Given the importance of hyperelastic constitutive models in the design of engineering components, researchers have been developing the improved and new constitutive models in search of a more accurate and even universal performance. Here, a modified hyperelastic constitutive model based on the Yeoh model is proposed to improve its prediction performance for multiaxial deformation of hyperelastic polymeric materials while retaining the advantages of the original Yeoh model. The modified constitutive model has one more correction term than the original model. The specific form of the correction term is a composite function based on a power function represented by the principal stretches, which is derived from the corresponding residual strain energy when the Yeoh model predicts the equibiaxial mode of deformation. In addition, a parameter identification method based on the cyclic genetic-pattern search algorithm is introduced to accurately obtain the parameters of the constitutive model. By applying the modified model to the experimental datasets of various rubber or rubber-like materials (including natural unfilled or filled rubber, silicone rubber, extremely soft hydrogel and human brain cortex tissue), it is confirmed that the modified model not only possesses a significantly improved ability to predict multiaxial deformation, but also has a wider range of material applicability.
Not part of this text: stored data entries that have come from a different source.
(** The [while x > prev_x && y > prev_y] loop of the backtracking.  [ops] is
    [ops_rev] reversed: a push conses. *)
Fixpoint walk_back (fuel : nat) (x y prev_x prev_y : Z) (ops : list DiffOp)
    : Result (Z * Z * list DiffOp) :=
  match fuel with
  | O => Err (Io "out of fuel")
  | S fuel =>
      if (prev_x <? x) && (prev_y <? y) then
        let? l := zget a (x - 1) in
        walk_back fuel (x - 1) (y - 1) prev_x prev_y (Equal l :: ops)
      else Ok (x, y, ops)
  end.

(** [for d in (0..trace.len()).rev()], [count] values of [d] still to go. *)
Fixpoint backtrack (count : nat) (trace : list (list Z)) (x y : Z) (ops : list DiffOp)
    : Result (list DiffOp) :=
  match count with
  | O => Ok ops
  | S count =>
      let d := Z.of_nat count in
      let? v_d := zget trace d in
      let k := x - y in
      let? down := goes_down d k v_d in
      let prev_k := if down : bool then k + 1 else k - 1 in
      let? prev_x := vget v_d prev_k in
      let prev_y := prev_x - prev_k in
      let? (x, y, ops) := walk_back (S (length a)) x y prev_x prev_y ops in
      if 0 <? d then
        let? ops :=
          if x =? prev_x
          then let? l := zget b prev_y in Ok (Insert l :: ops)
          else let? l := zget a prev_x in Ok (Delete l :: ops) in
        backtrack count trace prev_x prev_y ops
      else backtrack count trace x y ops
  end.

Definition myers : Result (list DiffOp) :=
  if (n_i =? 0) && (m_i =? 0) then Ok []
  else if n_i =? 0 then Ok (map Insert b)
  else if m_i =? 0 then Ok (map Delete a)
  else if MAX_DIFF_LINES <? Z.min (n_i + m_i) u64_max then Ok (map Delete a ++ map Insert b)
  else
    let v := replicate (Z.to_nat (2 * max_d + 1)) 0 in
    let? trace := d_loop (Z.to_nat (max_d + 1)) 0 v [] in
    backtrack (length trace) trace n_i m_i [].

End myers.

Definition diff_lines (x y : bytes) : Result (list DiffOp) :=
  myers (split_lines x) (split_lines y).

Definition is_binary (buf : bytes) : bool := existsb (λ c, Byte.eqb c NUL) buf.

(** ** Hunks *)

Record Hunk := mkHunk {
  a_start : Z;  (* 1-based line number in a *)
  a_len : Z;
  b_start : Z;  (* 1-based line number in b *)
  b_len : Z;
  h_ops : list DiffOp;
}.

(** [while i < n && matches!(ops[i], Equal(_))], counting the rounds. *)
Fixpoint eq_run (l : list DiffOp) : nat :=
  match l with Equal _ :: l => S (eq_run l) | _ => O end.

(** The same with at most [c] rounds: the context loops. *)
Fixpoint eq_run_upto (c : nat) (l : list DiffOp) : nat :=
  match c, l with
  | S c, Equal _ :: l => S (eq_run_upto c l)
  | _, _ => O
  end.

(** The [while j < n] loop that consumes changes; the result is
    [last_change]. *)
Fixpoint last_change_loop (fuel : nat) (ops : list DiffOp) (context j last : nat) : nat :=
  match fuel with
  | O => last
  | S fuel =>
      match ops !! j with
      | None => last
      | Some (Equal _) =>
          let run_len := eq_run (drop j ops) in
          let run_end := (j + run_len)%nat in
          if Nat.ltb run_end (length ops) && Nat.leb run_len (2 * context)
          then last_change_loop fuel ops context run_end last
          else last
      | Some _ => last_change_loop fuel ops context (S j) j
      end
  end.

(** Lines an op list takes on each side. *)
Fixpoint count_lines (ops : list DiffOp) (pos : Z * Z) : Z * Z :=
  match ops with
  | [] => pos
  | Equal _ :: ops => count_lines ops (fst pos + 1, snd pos + 1)
  | Delete _ :: ops => count_lines ops (fst pos + 1, snd pos)
  | Insert _ :: ops => count_lines ops (fst pos, snd pos + 1)
  end.

(** The outer [while i < n] loop. *)
Fixpoint hunk_loop (fuel : nat) (ops : list DiffOp) (context i : nat) (pos : Z * Z)
    (hunks : list Hunk) : list Hunk :=
  match fuel with
  | O => hunks
  | S fuel =>
      if Nat.ltb i (length ops) then
        let skipped := eq_run (drop i ops) in
        let pos := (fst pos + Z.of_nat skipped, snd pos + Z.of_nat skipped) in
        let i := (i + skipped)%nat in
        if Nat.leb (length ops) i then hunks else
        let lead := eq_run_upto context (reverse (take i ops)) in
        let hunk_op_start := (i - lead)%nat in
        let last_change := last_change_loop (S (length ops)) ops context i i in
        let trail := eq_run_upto context (drop (last_change + 1) ops) in
        let trail_end := (last_change + 1 + trail)%nat in
        let hunk_ops := take (trail_end - hunk_op_start) (drop hunk_op_start ops) in
        let '(alen, blen) := count_lines hunk_ops (0, 0) in
        let h := mkHunk (fst pos - Z.of_nat lead + 1) alen (snd pos - Z.of_nat lead + 1) blen
                   hunk_ops in
        let pos := count_lines (take (trail_end - i) (drop i ops)) pos in
        hunk_loop fuel ops context trail_end pos (hunks ++ [h])
      else hunks
  end.

Definition group_hunks (ops : list DiffOp) (context : nat) : list Hunk :=
  hunk_loop (S (length ops)) ops context 0 (0, 0) [].

(** ** Counting *)

Definition count_changes (x y : bytes) : Result (Z * Z) :=
  if is_binary x || is_binary y then Ok (0, 0) else
  let? ops := diff_lines x y in
  Ok (foldl (λ c op, match op with
                     | Insert _ => (fst c + 1, snd c)
                     | Delete _ => (fst c, snd c + 1)
                     | Equal _ => c
                     end) (0, 0) ops).

(** The widths of the two bars of [render_stat], given that [total > 0]. *)
Definition stat_bars (ins del : Z) : Z * Z :=
  let total := ins + del in
  let bar_width := Z.min total 20 in
  let ins_bar :=
    if (0 <? ins) && (0 <? bar_width)
    then Z.max ((ins * bar_width + total / 2) / total) (Z.min 1 ins) else 0 in
  let del_bar :=
    if (0 <? del) && (ins_bar <? bar_width) then bar_width - ins_bar
    else if (0 <? del) && (ins_bar =? 0) then Z.max bar_width 1
    else 0 in
  (ins_bar, del_bar).

Definition render_stat (filename : bytes) (ins del : Z) : bytes :=
  let total := ins + del in
  if total =? 0 then lit " " ++ filename ++ lit " | 0" ++ [LF] else
  let '(i, d) := stat_bars ins del in
  lit " " ++ filename ++ lit " | " ++ fmt_dec total ++ lit " "
    ++ replicate (Z.to_nat i) (ch "+") ++ replicate (Z.to_nat d) (ch "-") ++ [LF].

(** The old side and the new side of an edit script. *)
Definition old_side (ops : list DiffOp) : list bytes :=
  omap (λ op, match op with Equal l | Delete l => Some l | Insert _ => None end) ops.

Definition new_side (ops : list DiffOp) : list bytes :=
  omap (λ op, match op with Equal l | Insert l => Some l | Delete _ => None end) ops.

Example myers_abc :
  myers [lit "a"; lit "b"; lit "c"] [lit "a"; lit "x"; lit "c"; lit "d"] =
  Ok [Equal (lit "a"); Delete (lit "b"); Insert (lit "x"); Equal (lit "c"); Insert (lit "d")].
Proof. vm_compute. reflexivity. Qed.

(** ** Indexing *)

Lemma zget_Ok {A} (l : list A) i x : zget l i = Ok x ↔ 0 ≤ i ∧ l !! Z.to_nat i = Some x.
Proof.
  unfold zget. destruct (Z.ltb_spec i 0); [split; [done|lia]|].
  rewrite ok_or_Ok. split; [done|tauto].
Qed.

Lemma zget_in {A} (l : list A) i : 0 ≤ i < zlen l → ∃ x, zget l i = Ok x.
Proof.
  intros Hi. destruct (lookup_lt_is_Some_2 l (Z.to_nat i)) as [x Hx]; [unfold zlen in Hi; lia|].
  exists x. apply zget_Ok. split; [lia|done].
Qed.

Lemma zset_in {A} (l : list A) i x :
  0 ≤ i < zlen l → zset l i x = Ok (<[Z.to_nat i := x]> l).
Proof. intros Hi. unfold zset. destruct (zget_in l i Hi) as [y ->]. done. Qed.

Lemma zget_insert {A} (l : list A) i j x :
  0 ≤ i < zlen l → 0 ≤ j →
  zget (<[Z.to_nat i := x]> l) j = if j =? i then Ok x else zget l j.
Proof.
  intros Hi Hj. unfold zget. destruct (Z.ltb_spec j 0); [lia|].
  destruct (Z.eqb_spec j i) as [->|Hne].
  - rewrite list_lookup_insert_eq by (unfold zlen in Hi; lia). done.
  - rewrite list_lookup_insert_ne by lia. done.
Qed.

Lemma drop_zget {A} (l : list A) i x :
  zget l i = Ok x → drop (Z.to_nat i) l = x :: drop (Z.to_nat (i + 1)) l.
Proof.
  intros [Hi Hx]%zget_Ok. rewrite (drop_S _ _ _ Hx). do 2 f_equal. lia.
Qed.

Section myers_proofs.
Context (a b : list bytes).
Local Abbreviation n := (n_i a).
Local Abbreviation m := (m_i b).

Lemma n_nonneg : 0 ≤ n.
Proof. apply zlen_nonneg. Qed.

Lemma m_nonneg : 0 ≤ m.
Proof. apply zlen_nonneg. Qed.

(** ** The snake *)

Lemma snake_spec fuel x y :
  0 ≤ x → 0 ≤ y → Z.max 0 (n - x) < Z.of_nat fuel →
  ∃ t, 0 ≤ t ∧ snake a b fuel x y = Ok (x + t, y + t) ∧ (t = 0 ∨ (x + t ≤ n ∧ y + t ≤ m)) ∧
    ∀ i, 0 ≤ i < t → ∃ l, zget a (x + i) = Ok l ∧ zget b (y + i) = Ok l.
Proof.
  revert x y; induction fuel as [|fuel IH]; intros x y Hx Hy Hf; [lia|]. cbn [snake].
  assert (Hstop : ∃ t, 0 ≤ t ∧ Ok (x, y) = Ok (E:=GytError) (x + t, y + t) ∧
    (t = 0 ∨ (x + t ≤ n ∧ y + t ≤ m)) ∧
    ∀ i, 0 ≤ i < t → ∃ l, zget a (x + i) = Ok l ∧ zget b (y + i) = Ok l).
  { exists 0. rewrite !Z.add_0_r. split_and!; [lia|done|by left|intros; lia]. }
  destruct (Z.ltb_spec x n) as [Hxn|]; [|exact Hstop].
  destruct (Z.ltb_spec y m) as [Hym|]; [|exact Hstop]. cbn [andb].
  destruct (zget_in a x) as [la Ha]; [done|]. destruct (zget_in b y) as [lb Hb]; [done|].
  rewrite Ha, Hb. cbn [rbind]. destruct (bytes_eqb la lb) eqn:E; [|exact Hstop].
  apply bytes_eqb_eq in E as <-.
  destruct (IH (x + 1) (y + 1)) as (t & Ht & -> & Hb1 & Hm); [lia|lia|lia|].
  exists (t + 1). split_and!; [lia|do 2 f_equal; lia|right; destruct Hb1; lia|].
  intros i Hi. destruct (decide (i = 0)) as [->|]; [exists la; by rewrite !Z.add_0_r|].
  destruct (Hm (i - 1)) as (l & H1 & H2); [lia|]. exists l.
  by replace (x + i) with (x + 1 + (i - 1)) by lia;
     replace (y + i) with (y + 1 + (i - 1)) by lia.
Qed.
Meanwhile, the advantages of the modified model over most existing models in the literatures are also demonstrated. For example, when characterizing human brain tissue, which is difficult for most existing models in the literature, the modified model has comparable predictive accuracy with the third-order Ogden model, while maintaining convexity in the corresponding deformation domain. Moreover, the effective prediction ability of the modified model for untested equi-biaxial deformation of different materials has also been confirmed using only the data of uniaxial tension and pure shear from various datasets. The effective prediction for the untested equibiaxial deformation makes it more suitable for the practice situation where the equibiaxial deformation of certain polymeric materials is unavailable. Finally, compared with other parameter identification methods, the introduced parameter identification method significantly improves the predicted accuracy of the constitutive models; meanwhile, the uniform convergence of introduced parameter identification method is also better.